Во всяком случае, трудно отделить Рембрандта от умственного и нравственного движения его страны и его времени. Он дышал родным воздухом Голландии XVII века, и им он жил. Если бы он явился раньше, он был бы необъясним. Если бы он родился в другом месте, еще страннее была бы приписываемая ему роль кометы, блуждающей вне орбиты искусства нового времени. Если бы он явился позднее, у него не было бы огромной заслуги художника, который завершил прошлое и открыл одну из великих дверей в будущее. Во всех отношениях он очень многих обманул. Как человек он был лишен внешнего лоска, и из этого заключили, что он был груб. Как ученый он подорвал не одну систему, и из этого сделали вывод, что ему не хватало учености. Как человек вкуса он погрешил против всех общепринятых законов, из чего заключили, что у него нет вкуса. Как художник, влюбленный в прекрасное, он порой придавал земным вещам уродливый облик; никто не понял, что он стремился к другому. Короче говоря, как бы сильно ни расхваливали Рембрандта, как бы злобно его ни порицали, как бы несправедливо к нему ни относились как в дурном, так и в хорошем, не считаясь с его натурой, никто не подозревал, в чем его истинное величие.
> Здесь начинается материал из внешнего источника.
Lemma clicks_stay_in_range_witness :
  let s' := clicks (Samples.loaded Samples.fourQuestions ∅)
                   [ClickPrevious; ClickOption KeyA; ClickNext; ClickNext;
                    ClickNext; ClickNext; ClickSubmit] in
  questions s' = Samples.fourQuestions
  ∧ 0 ≤ currentQuestionIndex s' < Z.of_nat (length (questions s'))
  ∧ render s' ≠ ThrowTypeError.
Proof.
  apply (clicks_stay_in_range (Samples.loaded Samples.fourQuestions ∅)).
  simpl. lia.
Defined.

(** What holds of a state that shows results. *)
Local Abbreviation consistent s :=
  (showResults s = true → allAnswered s = true ∧ score s = percentage s).

Lemma click_consistent s c : consistent s → consistent (click s c).
Proof.
  intros Hs. unfold click.
  destruct (loading s || truthy (error s)); [done|].
  destruct (showResults s) eqn:Hshow.
  - specialize (Hs eq_refl). destruct c; try (by intros _).
    destruct (negb _); [simpl; discriminate | by intros _].
  - destruct (index _ _); [|by rewrite Hshow].
    destruct c; simpl; try (rewrite ?Hshow; discriminate).
    + destruct (_ =? 0); simpl; rewrite Hshow; discriminate.
    + destruct (_ =? _); simpl; rewrite Hshow; discriminate.
    + destruct (_ && allAnswered s) eqn:Hall; [|rewrite Hshow; discriminate].
      apply andb_true_iff in Hall as [_ Hall]. intros _. by split.
Qed.

Lemma allAnswered_recorded s question :
  allAnswered s = true → question ∈ questions s →
  inheritedProperty (QuizQuestion.id question) = false →
  ∃ a, answers s !! QuizQuestion.id question = Some a ∧ a ≠ "".
Proof.
  intros Hall Hq Hown. unfold allAnswered in Hall.
  rewrite every_true_iff in Hall. specialize (Hall question Hq).
  unfold truthyAt in Hall.
  destruct (answers s !! QuizQuestion.id question) as [a|]; [|congruence].
  exists a. split; [done|]. intros ->. done.
Qed.
Lemma recover_bound : forall fs ps m mx m' mx',
  recover fs ps m mx = Ret (Some (m', mx')) -> 0 <= mx ->
  mx <= mx' /\
  (forall p rd ls, In p ps -> Replay fs p = ReplayOk rd ls ->
     ls <= mx' /\ forall k v, In (k, v) rd -> SeqNum k <= mx').
Proof.
  intros fs ps. induction ps as [|p ps IH]; intros m mx m' mx' H H0; simpl in H.
  - injection H as <- <-. split; [lia | intros p rd ls []].
  - destruct (fs_get fs p) eqn:G.
    + destruct (Replay fs p) as [rd0 ls0| |] eqn:R; try discriminate.
      assert (Hg : ls0 > mx /\ (ls0 >? mx) = true \/ ls0 <= mx /\ (ls0 >? mx) = false)
        by (destruct (ls0 >? mx) eqn:E;
            [left; apply Z.gtb_lt in E | right; rewrite Z.gtb_ltb, Z.ltb_ge in E]; lia).
      apply IH in H; [|destruct Hg as [[Hg ->]|[Hg ->]]; lia].
      destruct H as [H1 H2].
      assert (Hmx : mx <= mx') by (destruct Hg as [[Hg E]|[Hg E]]; rewrite E in H1; lia).
      assert (Hls : ls0 <= mx') by (destruct Hg as [[Hg E]|[Hg E]]; rewrite E in H1; lia).
      split; [exact Hmx|].
      intros q rd ls [<- | Hq] Hr.
      * rewrite R in Hr. injection Hr as <- <-.
        apply Replay_bound in R. destruct R as [_ R].
        split; [exact Hls | intros k v Hin; apply R in Hin; lia].
      * exact (H2 q rd ls Hq Hr).
    + apply IH in H; [|exact H0]. destruct H as [H1 H2].
      split; [exact H1|].
      intros q rd ls [<- | Hq] Hr.
      * unfold Replay in Hr. rewrite G in Hr. injection Hr as <- <-.
        split; [lia | intros k v []].
      * exact (H2 q rd ls Hq Hr).
Qed.

Lemma flushMemtable_seq : forall w,
  sequenceNum (db (flushMemtable w)) = sequenceNum (db w).
Proof.
  intros w. unfold flushMemtable.
  destruct (immutableMem (db w)); [reflexivity|].
  destruct (fs_rename _ _ _); reflexivity.
Qed.

Lemma DB_Put_seq : forall w k v w1 s,
  DB_Put w k v = (w1, s) ->
  s = (sequenceNum (db w) + 1) mod 2 ^ 64 /\ sequenceNum (db w1) = s.
Proof.
  intros w k v w1 s H. unfold DB_Put in H. cbv zeta in H.
  destruct (ApproximateSize _ >? MemTableSizeThreshold);
    injection H as <- <-; split; try reflexivity.
  rewrite flushMemtable_seq. reflexivity.
Qed.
Заметьте, что Рембрандт — наименее голландец из всех голландских художников, что он, хотя и принадлежит своему времени, но никогда полностью. Того, что наблюдали его соотечественники, он не видит; то, от чего они отстранялись, его привлекает. Они распрощались с мифами, а он к ним возвращается; с Библией — он иллюстрирует ее; с Евангелием — он переполнен им. Рембрандт преображает их, как может только он, извлекает из них неповторимый, новый, всем понятный смысл. Он грезит о «Св. Симеоне», об «Иакове и Лаване», о «Блудном сыне», о «Товии», об «Апостолах», о «Святом семействе», о «Царе Давиде», о «Голгофе», о «Самаритянине», о «Лазаре», об «Евангелистах». Он блуждает вокруг Иерусалима, Эммауса, всегда — и это чувствуется — притягиваемый синагогой. Эти священные темы представляются ему в безымянной местности, в одеянии, противоречащем здравому смыслу. Он задумывает и формулирует эти темы, так же мало заботясь о традициях, как и о местном колорите. Но так велика сила его творчества, что этот своеобразный, самобытный дух придает сюжетам, которых он касается, общее выражение и глубочайший типический смысл, не всегда доступный великим мыслителям и эпическим мастерам рисунка.